_TO DO_.
The answer is a stretch of the material below, returned exactly: the line containing "by (unfold items; unfold items_kept in Hk3;", the line containing "cbn; try done.", and all lines between.

_EXERCISE DATA_.
☆ ☆ ☆ ☆

Lemma set_thing_properties_loads path c o :
  (String.length path <= PATH_MAX)%nat -> storage_wf (c_storage c) o -> thing_wf (c_thing c) ->
  is_Some (data_items (c_thing c)) -> Forall (fun e => item_ok e.2) (items (c_thing c)) ->
  post P (set_thing_properties path) (fun rc c' o' => device_loaded path c c' o o' rc) c o.
Proof.
  intros Hlen Hst Hwf Hi Hok. unfold set_thing_properties. post_step. apply post_sto.
  eapply post_mono; [by apply session_open|].
  intros fd st1 o1 [(Hfd & -> & Hs & Hf)|(Hfd & Hd & Hc)]; cbn beta.
  { rewrite (proj2 (Z.ltb_lt _ _)) by done. post_step.
    split; cbn; try done; [|lia|lia|lia]. eapply session_restored; [done|].
    unfold contents. by rewrite Hf. }
  rewrite (proj2 (Z.ltb_ge _ _)) by done. set (settings := load_file (os_files o !! path)) in *.
  post_step. eapply post_mono.
  { apply (set_thing_name_loads fd settings (Core (c_thing c) st1) o1); [apply Hd|done|done]. }
  intros rc c2 o2 ([-> Hst2 Hwf2 Hi2] & Hk2 & Hrc2). cbn in Hst2, Hk2.
  assert (Forall (fun e => item_ok e.2) (items (c_thing c2))) as Hok2
    by (unfold items; unfold items_kept in Hk2; cbn in Hk2; by rewrite Hk2).
  assert (items (c_thing c2) = items (c_thing c)) as Hit2
    by (unfold items; unfold items_kept in Hk2; cbn in Hk2; by rewrite Hk2).
  post_step.
  { eapply (close_restored rc path fd settings c); [rewrite Hst2; exact Hd|done|]. intros. split; cbn; try done; lia. }
  post_step. eapply post_mono.
  { apply (set_modbus_slave_properties_loads fd settings c2 o1); [rewrite Hst2; apply Hd|done|done]. }
  intros rc3 c3 o3 ([-> Hst3 Hwf3 Hi3] & Hk3 & Hrc3 & Hsl3). rewrite Hst2 in Hst3.
  assert (Forall (fun e => item_ok e.2) (items (c_thing c3))) as Hok3
    by (unfold items; unfold items_kept in Hk3; by rewrite Hk3).
  assert (items (c_thing c3) = items (c_thing c)) as Hit3
    by (rewrite <- Hit2; unfold items; unfold items_kept in Hk3; by rewrite Hk3).
  post_step.
  { eapply (close_restored rc3 path fd settings c); [rewrite Hst3; exact Hd|done|]. intros. split; cbn; try done; lia. }
  post_step. eapply post_mono.
  { eapply set_data_items_loads; [rewrite Hst3; exact Hd|done..]. }
  intros rc4 c4 o4 (-> & (settings' & Hd4) & Hwf4 & Hi4 & Hrc4 & Hok4 & Hsl4 & Hids4). post_step.
  { eapply (close_restored rc4 path fd settings' c); [exact Hd4|done|]. intros. split; cbn; try done; lia. }
  eapply (close_restored rc4 path fd settings' c); [exact Hd4|done|]. intros. split; cbn; try done.
  - intros ->. rewrite Hsl4. apply Hsl3. lia.
  - intros Hrc0. rewrite (Hids4 Hrc0). by rewrite Hit3.
Qed.
Lemma set_cloud_properties_loads path c o :
  (String.length path <= PATH_MAX)%nat -> storage_wf (c_storage c) o -> thing_wf (c_thing c) ->
  is_Some (data_items (c_thing c)) ->
  post P (set_cloud_properties path)
    (fun rc c' o' => restored (c_storage c) (c_storage c') o o' /\ thing_wf (c_thing c') /\
       items_kept c c' /\ is_Some (data_items (c_thing c')) /\ rc <= 0 /\
       modbus_slave (c_thing c') = modbus_slave (c_thing c) /\
       (rc = 0 -> is_Some (rabbitmq_url (c_thing c')) /\ is_Some (user_token (c_thing c')))) c o.
Proof.
  intros Hlen Hst Hwf Hi. unfold set_cloud_properties. post_step. apply post_sto.
  eapply post_mono; [by apply session_open|].
  intros fd st1 o1 [(Hfd & -> & Hs & Hf)|(Hfd & Hd & Hc)]; cbn beta.
  { rewrite (proj2 (Z.ltb_lt _ _)) by done. post_step. split_and!; try done; [|lia|lia].
    eapply session_restored; [done|]. unfold contents. by rewrite Hf. }
  rewrite (proj2 (Z.ltb_ge _ _)) by done. set (settings := load_file (os_files o !! path)) in *.
  post_step. eapply post_mono.
  { apply (set_rabbit_mq_url_loads fd settings (Core (c_thing c) st1) o1); [apply Hd|done|done]. }
  intros rc c2 o2 ([-> Hst2 Hwf2 Hi2] & Hk2 & Hrc2 & Hsl2 & Hurl). cbn in Hst2, Hk2, Hsl2.
  post_step.
  { eapply (close_restored rc path fd settings c); [rewrite Hst2; exact Hd|done|].
    intros. split_and!; cbn; try done; lia. }
  post_step. eapply post_mono.
  { apply (set_thing_user_token_loads fd settings c2 o1); [rewrite Hst2; apply Hd|done|done]. }
  intros rc3 c3 o3 ([-> Hst3 Hwf3 Hi3] & Hk3 & Hrc3 & Hsl3 & Hurl3 & Htok). rewrite Hst2 in Hst3.
  assert (items_kept c c3) as Hk by (unfold items_kept in *; by rewrite Hk3).
  post_step.
  { eapply (close_restored rc3 path fd settings c); [rewrite Hst3; exact Hd|done|].
    intros. split_and!; cbn; try done; try lia. by rewrite Hsl3. }
  eapply (close_restored rc3 path fd settings c); [rewrite Hst3; exact Hd|done|].
  intros. split_and!; cbn; try done; try lia; [by rewrite Hsl3|].
  intros H0. split; [rewrite Hurl3; apply Hurl; lia|by apply Htok].
Qed.

(** The two keys of the credentials of a settings object. *)
Definition credentials_of (settings : l_settings) : option string * option string :=
  (l_settings_get_string settings CREDENTIALS_GROUP CREDENTIALS_THING_ID,
   l_settings_get_string settings CREDENTIALS_GROUP CREDENTIALS_THING_TOKEN).

Lemma set_thing_credentials_loads path c o :
  (String.length path <= PATH_MAX)%nat -> storage_wf (c_storage c) o -> thing_wf (c_thing c) ->
  let creds := credentials_of (load_file (os_files o !! path)) in
  (creds.1 = None \/ creds.2 = None -> P) ->
  post P (set_thing_credentials path)
    (fun rc c' o' => restored (c_storage c) (c_storage c') o o' /\ thing_wf (c_thing c') /\
       ((rc < 0 /\ c_thing c' = c_thing c) \/
        (rc = 0 /\ exists i k, creds = (Some i, Some k) /\
           c_thing c' = set_token (strncpy (token (c_thing c)) k KNOT_PROTOCOL_TOKEN_LEN)
              (set_id (strncpy (id (c_thing c)) i KNOT_PROTOCOL_UUID_LEN) (c_thing c))))) c o.
Proof.
  cbn zeta. intros Hlen Hst Hwf HP. unfold set_thing_credentials. post_step. apply post_sto.
  eapply post_mono; [by apply session_open|].
  intros fd st1 o1 [(Hfd & -> & Hs & Hf)|(Hfd & Hd & Hc)]; cbn beta.
  { rewrite (proj2 (Z.ltb_lt _ _)) by done. post_step. split; [|split; [done|by left]].
    eapply session_restored; [done|]. unfold contents. by rewrite Hf. }
  rewrite (proj2 (Z.ltb_ge _ _)) by done. set (settings := load_file (os_files o !! path)) in *.
  post_step. apply (post_read_string P fd settings (Core (c_thing c) st1) o1); [apply Hd|].
  post_step. apply (post_read_string P fd settings (Core (c_thing c) st1) o1); [apply Hd|].
  unfold credentials_of in *. cbn [fst snd] in HP.
  destruct (l_settings_get_string settings CREDENTIALS_GROUP CREDENTIALS_THING_ID) as [i|];
    [|post_step; apply post_th; by apply HP; left].
  destruct (l_settings_get_string settings CREDENTIALS_GROUP CREDENTIALS_THING_TOKEN) as [k|];
    [|post_step; apply post_th; by apply HP; right].
  post_step. apply post_th. eapply post_mono; [by apply device_set_thing_credentials_spec|].
  intros [] t' o2 (-> & Hwf' & Ht').
  eapply (close_restored 0 path fd settings c); [exact Hd|done|].
  intros. split; [done|]. split; [done|]. right. split; [done|]. by exists i, k.
Qed.
End Loads.

(** ** Fields the loading does not touch

    [respects R m]: a run of [m] that ends leads from a state to one related by [R]. *)

Definition respects {S A} (R : S -> S -> Prop) (m : M S A) : Prop :=
  forall s o, wlp m (fun _ s' _ => R s s') s o.

Section Respects.
Context {S : Type} (R : S -> S -> Prop) `{!PreOrder R}.

Lemma respects_ret {A} (a : A) : respects R (ret a).
Proof. intros s o. post_step. reflexivity. Qed.

Lemma respects_UB {A} : respects R (UB : M S A).
Proof. by intros s o. Qed.

Lemma respects_get : respects R get.
Proof. intros s o. post_step. reflexivity. Qed.

Lemma respects_modify f : (forall s, R s (f s)) -> respects R (modify f).
Proof. intros Hf s o. by post_step. Qed.
(* ===== verification/Device.v ===== *)
(** * The device (src/device.c): the functions the state machine calls

    The implementation of the class [Device] of [Sm] over the static variables of the program,
    and the proof that it satisfies [DeviceSpec]. *)

From S2P Require Import Prelude Scan Knot Ext Ell Sm Event Poll Modbus Timers Storage Session.
From S2P Require Import Thing Properties Load Credentials Update.

(** ** State: the static variables of the source files but sm.c *)

Section Device.
Context `{KP : KnotProtocol} `{E : Env} `{LS : LSettings} {HM Q : Type -> Type}
  `{LH : !LHashmap HM} `{LQ : !LQueue Q}.

Record world := World {
  w_core : core HM;              (* device.c: thing; storage.c *)
  w_event : event_state Q;       (* event.c *)
  w_poll : poll_state Q;         (* poll.c *)
  w_modbus : modbus_state;       (* iface-modbus.c *)
  w_conn_mask : Z                (* device.c: conn_mask of conn_handler *)
}.

Definition core_lens : lens world (core HM) :=
  Lens w_core (fun c w => World c (w_event w) (w_poll w) (w_modbus w) (w_conn_mask w)).
Definition event_lens : lens world (event_state Q) :=
  Lens w_event (fun e w => World (w_core w) e (w_poll w) (w_modbus w) (w_conn_mask w)).
Definition poll_lens : lens world (poll_state Q) :=
  Lens w_poll (fun p w => World (w_core w) (w_event w) p (w_modbus w) (w_conn_mask w)).
Definition modbus_lens : lens world modbus_state :=
  Lens w_modbus (fun m w => World (w_core w) (w_event w) (w_poll w) m (w_conn_mask w)).
Definition mask_lens : lens world Z :=
  Lens w_conn_mask (fun k w => World (w_core w) (w_event w) (w_poll w) (w_modbus w) k).

Definition on_core {A} (m : M (core HM) A) : M world A := zoom core_lens m.
Definition on_thing {A} (m : M (knot_thing HM) A) : M world A := on_core (th m).

Definition w_thing (w : world) : knot_thing HM := c_thing (w_core w).
Definition get_thing : M world (knot_thing HM) := let! w := get in ret (w_thing w).

(** ** Data *)

Definition on_publish_data (sid : Z) : M world () :=
  let! data_item := on_thing (device_data_item_lookup sid) in
  match data_item with
  | None => ret tt
  | Some i =>
      let! t := get_thing in
      let! rc := ext_rc (C_cloud_publish_data (cstr (id t)) (sensor_id i)
                           (schema_value_type (schema i)) (current_val i) sizeof_value_type) in
      ret tt
  end.

Definition foreach_publish_all_data (e : Z * knot_data_item) : M world () :=
  on_publish_data (sensor_id e.2).

Definition device_publish_data_list (sensor_id_list : list Z) : M world () :=
  foreach on_publish_data sensor_id_list.

Definition device_publish_data_all : M world () :=
  let! t := get_thing in
  foreach foreach_publish_all_data (items t).

(** ** Events and configuration *)

Definition foreach_event_add_data_item (e : Z * knot_data_item) : M world () :=
  zoom event_lens (event_add_data_item (sensor_id e.2) (event e.2)).

Definition device_start_event : M world Z :=
  let! rc := zoom event_lens (event_start on_event_timeout_cb) in
  if rc <? 0 then ret rc
  else
    let! t := get_thing in
    foreach foreach_event_add_data_item (items t) ;;
    ret 0.

Definition device_stop_event : M world () := zoom event_lens event_stop.

Definition foreach_update_config (config : knot_msg_config) : M world () :=
  let! t := get_thing in
  let! path := deref (device_path (conf_files t)) in
  on_core (properties_update_data_item path config) ;;
  ret tt.

Definition device_update_config (config_list : list knot_msg_config) : M world Z :=
  device_stop_event ;;
  foreach foreach_update_config config_list ;;
  let! rc := device_start_event in
  ret 0.

Definition device_check_schema_change : M world Z := ret 1.

(** ** Requests *)

Definition device_send_register_request : M world Z :=
  let! t := get_thing in
  ext_rc (C_cloud_register_device (cstr (id t)) (cstr (name t))).

Definition device_send_auth_request : M world Z :=
  let! t := get_thing in
  ext_rc (C_cloud_auth_device (cstr (id t)) (cstr (token t))).

Definition foreach_send_config (config_queue : Q knot_msg_config) (e : Z * knot_data_item)
    : Q knot_msg_config :=
  l_queue_push_head config_queue (KnotMsgConfig (sensor_id e.2) (schema e.2) (event e.2)).

Definition device_send_config : M world Z :=
  let! t := get_thing in
  let config_queue := fold_left foreach_send_config (items t) l_queue_new in
  ext_rc (C_cloud_update_config (cstr (id t)) (l_queue_elems config_queue)).

Definition device_start_read_cloud : M world Z :=
  let! t := get_thing in
  ext_rc (C_cloud_read_start (cstr (id t))).

(** ** Credentials *)

Definition device_store_credentials_on_file (thing_token : option string) : M world Z :=
  let! t := get_thing in
  let! k := deref thing_token in
  let! path := deref (credentials_path (conf_files t)) in
  let! rc := on_core (properties_store_credentials path (cstr (id t)) k) in
  if rc <? 0 then ret (-1)
  else
    on_thing (modify (fun t => set_token (strncpy (token t) k KNOT_PROTOCOL_TOKEN_LEN) t)) ;;
    ret 0.

Definition device_clear_credentials_on_file : M world Z :=
  let! t := get_thing in
  let! path := deref (credentials_path (conf_files t)) in
  on_core (properties_clear_credentials path).

(** ** The message timeout *)

Definition device_msg_timeout_create (seconds : Z) : M world () :=
  let! t := get_thing in
  if negb (msg_to t =? 0) then ret tt
  else
    let! to := l_timeout_create seconds on_msg_timeout_cb in
    on_thing (modify (set_msg_to to)).

Definition device_msg_timeout_modify (seconds : Z) : M world () :=
  let! t := get_thing in
  l_timeout_modify (msg_to t) seconds.

Definition device_msg_timeout_remove : M world () :=
  let! t := get_thing in
  l_timeout_remove (msg_to t) ;;
  on_thing (modify (set_msg_to 0)).

(** ** The implementation *)

#[export] Instance device : Device world := {|
  Sm.device_has_thing_token := on_thing Thing.device_has_thing_token;
  Sm.device_generate_thing_id := on_thing Thing.device_generate_thing_id;
  Sm.device_start_read_cloud := device_start_read_cloud;
  Sm.device_msg_timeout_create := device_msg_timeout_create;
  Sm.device_msg_timeout_modify := device_msg_timeout_modify;
  Sm.device_msg_timeout_remove := device_msg_timeout_remove;
  Sm.device_check_schema_change := device_check_schema_change;
  Sm.device_send_auth_request := device_send_auth_request;
  Sm.device_send_register_request := device_send_register_request;
  Sm.device_send_config := device_send_config;
  Sm.device_store_credentials_on_file := device_store_credentials_on_file;
  Sm.device_clear_credentials_on_file := device_clear_credentials_on_file;
  Sm.device_start_event := device_start_event;
  Sm.device_stop_event := device_stop_event;
  Sm.device_update_config := device_update_config;
  Sm.device_publish_data_list := device_publish_data_list;
  Sm.device_publish_data_all := device_publish_data_all
|}.
End Device.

☆ ☆ ☆ ☆

_RESPONSE TO THE EXERCISE_.
    by (unfold items; unfold items_kept in Hk3; by rewrite Hk3).
  assert (items (c_thing c3) = items (c_thing c)) as Hit3
    by (rewrite <- Hit2; unfold items; unfold items_kept in Hk3; by rewrite Hk3).
  post_step.
  { eapply (close_restored rc3 path fd settings c); [rewrite Hst3; exact Hd|done|]. intros. split; cbn; try done; lia. }
  post_step. eapply post_mono.
  { eapply set_data_items_loads; [rewrite Hst3; exact Hd|done..]. }
  intros rc4 c4 o4 (-> & (settings' & Hd4) & Hwf4 & Hi4 & Hrc4 & Hok4 & Hsl4 & Hids4). post_step.
  { eapply (close_restored rc4 path fd settings' c); [exact Hd4|done|]. intros. split; cbn; try done; lia. }
  eapply (close_restored rc4 path fd settings' c); [exact Hd4|done|]. intros. split; cbn; try done.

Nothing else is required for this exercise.